Ms Smith referred to care support being provided in people’s own homes (‘care at home’). This was a growing demand issue both locally and nationally with the increasingly population particularly elderly people. There were resource pressures involving the people capacity to deliver care and costs of care. Care at home support was being developed jointly with other partners

 

She added that the Quality Monitoring Team, part of the Commissioning Service, was proactive in working with, and providing support to, care providers and people being cared for. This also involved quality monitoring and requiring improvements.

 

Ms Smith concluded that the Care Quality Commission, who were the national regulator of all care providers and services, had given good ratings overall for nursing/care homes and for ‘care at home’ providers commissioned by the Council.

 

The Chairman queried what plans were being pursued to implement improvement recommended by the Commission. Ms Smith explained that action plans would need to be produced by those providers for the Commission and the Quality Monitoring Team would also be involved in scrutinising the plans and progress.

 

She added that sometimes wider improvement was requested beyond what the Commission sought. The Quality Monitoring Team could meet providers to ensure that they understood requirements and had capacity to deliver a viable plan. Community nursing staff might also be involved in providing support.

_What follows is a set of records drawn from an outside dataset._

Lemma encodes_data bytes b : encodes (FData bytes) b -> b = data_wire bytes.
Proof.
  intros (h & payload & _ & -> & Hd). destruct (decode_kind _ _ _ Hd) as [Hk Hl]. cbn in Hk.
  unfold Frame_decode in Hd. rewrite Hl, Z.eqb_refl, Hk in Hd. cbn in Hd. injection Hd as <-.
  unfold data_wire. by rewrite <-Hl, <-Hk, header_eta.
Qed.
Lemma encodes_end b : encodes FSendEnd b -> b = end_wire.
Proof.
  intros (h & payload & Hw & -> & Hd). destruct (decode_kind _ _ _ Hd) as [Hk Hl]. cbn in Hk.
  destruct Hw as [_ Hz]. apply Hz in Hk as Hn. rewrite Hn in Hl. symmetry in Hl. apply len_0 in Hl as ->.
  unfold end_wire. by rewrite <-Hn, <-Hk, header_eta, app_nil_r.
Qed.

Lemma encode_data bytes e : Frame_encode (FData bytes) = Ok e ->
  encoded_header e = Header_encode (mkHeader KData (len bytes)) /\ payload e = bytes
  /\ wf_header (mkHeader KData (len bytes)).
Proof.
  unfold Frame_encode. cbn. intros He. apply bind_Ok in He as (h & Hh & [= <-]).
  apply Header_new_Ok in Hh as [-> Hw]; [done|apply len_nonneg].
Qed.
Lemma encode_end e : Frame_encode FSendEnd = Ok e -> encoded_header e = end_wire /\ payload e = [].
Proof. unfold Frame_encode. cbn. by intros [= <-]. Qed.

(** Frames with encodings that make up a sequence of bytes. *)
Definition spells (frames : list Frame) (bytes : list byte) : Prop :=
  exists parts, Forall2 encodes frames parts /\ bytes = mjoin parts.
Lemma spells_nil : spells [] [].
Proof. by exists []. Qed.
Lemma spells_snoc frames bytes f b : spells frames bytes -> encodes f b -> spells (frames ++ [f]) (bytes ++ b).
Proof.
  intros (parts & Hp & ->) Hb. exists (parts ++ [b]). split; [by apply Forall2_app; [|constructor]|].
  by rewrite join_snoc.
Qed.

(** ** What a decoder holds *)

Definition held (d : Decoder) : list byte :=
  match dec_header d with
  | None => take (prefix_len d) (prefix d)
  | Some h => Header_encode h ++ dec_payload d
  end.

(** A call of [next] eats a part of its input, and what it has eaten so far and
    delivers is a whole frame. *)
Definition eats (d : Decoder) (input : list byte) (s : Sequence) (sender : Sender) (o : outcome) : Prop :=
  match o with
  | (Ok r, d', rest, s') =>
      wf d' /\ failed d' = false /\ exists eaten, input = eaten ++ rest /\
      match r with
      | None => held d' = held d ++ eaten /\ rest = [] /\ s' = s
      | Some f => encodes f (held d ++ eaten) /\ held d' = [] /\ accept s sender f = (Ok tt, s')
      end
  | (Err _, _, _, s') => s' = s
  end.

Enhanced monitoring processes would be put in place where necessary and actions could be imposed such as suspending a provider from taking any new clients until improvements had been made and there was good assurance. Sustainable improvement was important.

 

Members queried the risk of bullying of vulnerable people by staff or other residents and queried what safeguards were in place to prevent this from happening, particularly as vulnerable people were often reluctant to raise issues. Ms Smith acknowledged that this could be challenged but added that all staff and other people had a duty to safeguard vulnerable people. All care providers had polices which they needed to promote and the Care Quality Commission did inspect safeguarding. People were more likely to come forward with concerns if safeguards were in place. She added that Healthwatch, who acted as the service user’s voice, had ‘enter and view’ powers to inspect care/nursing homes. GPs might also identify issues.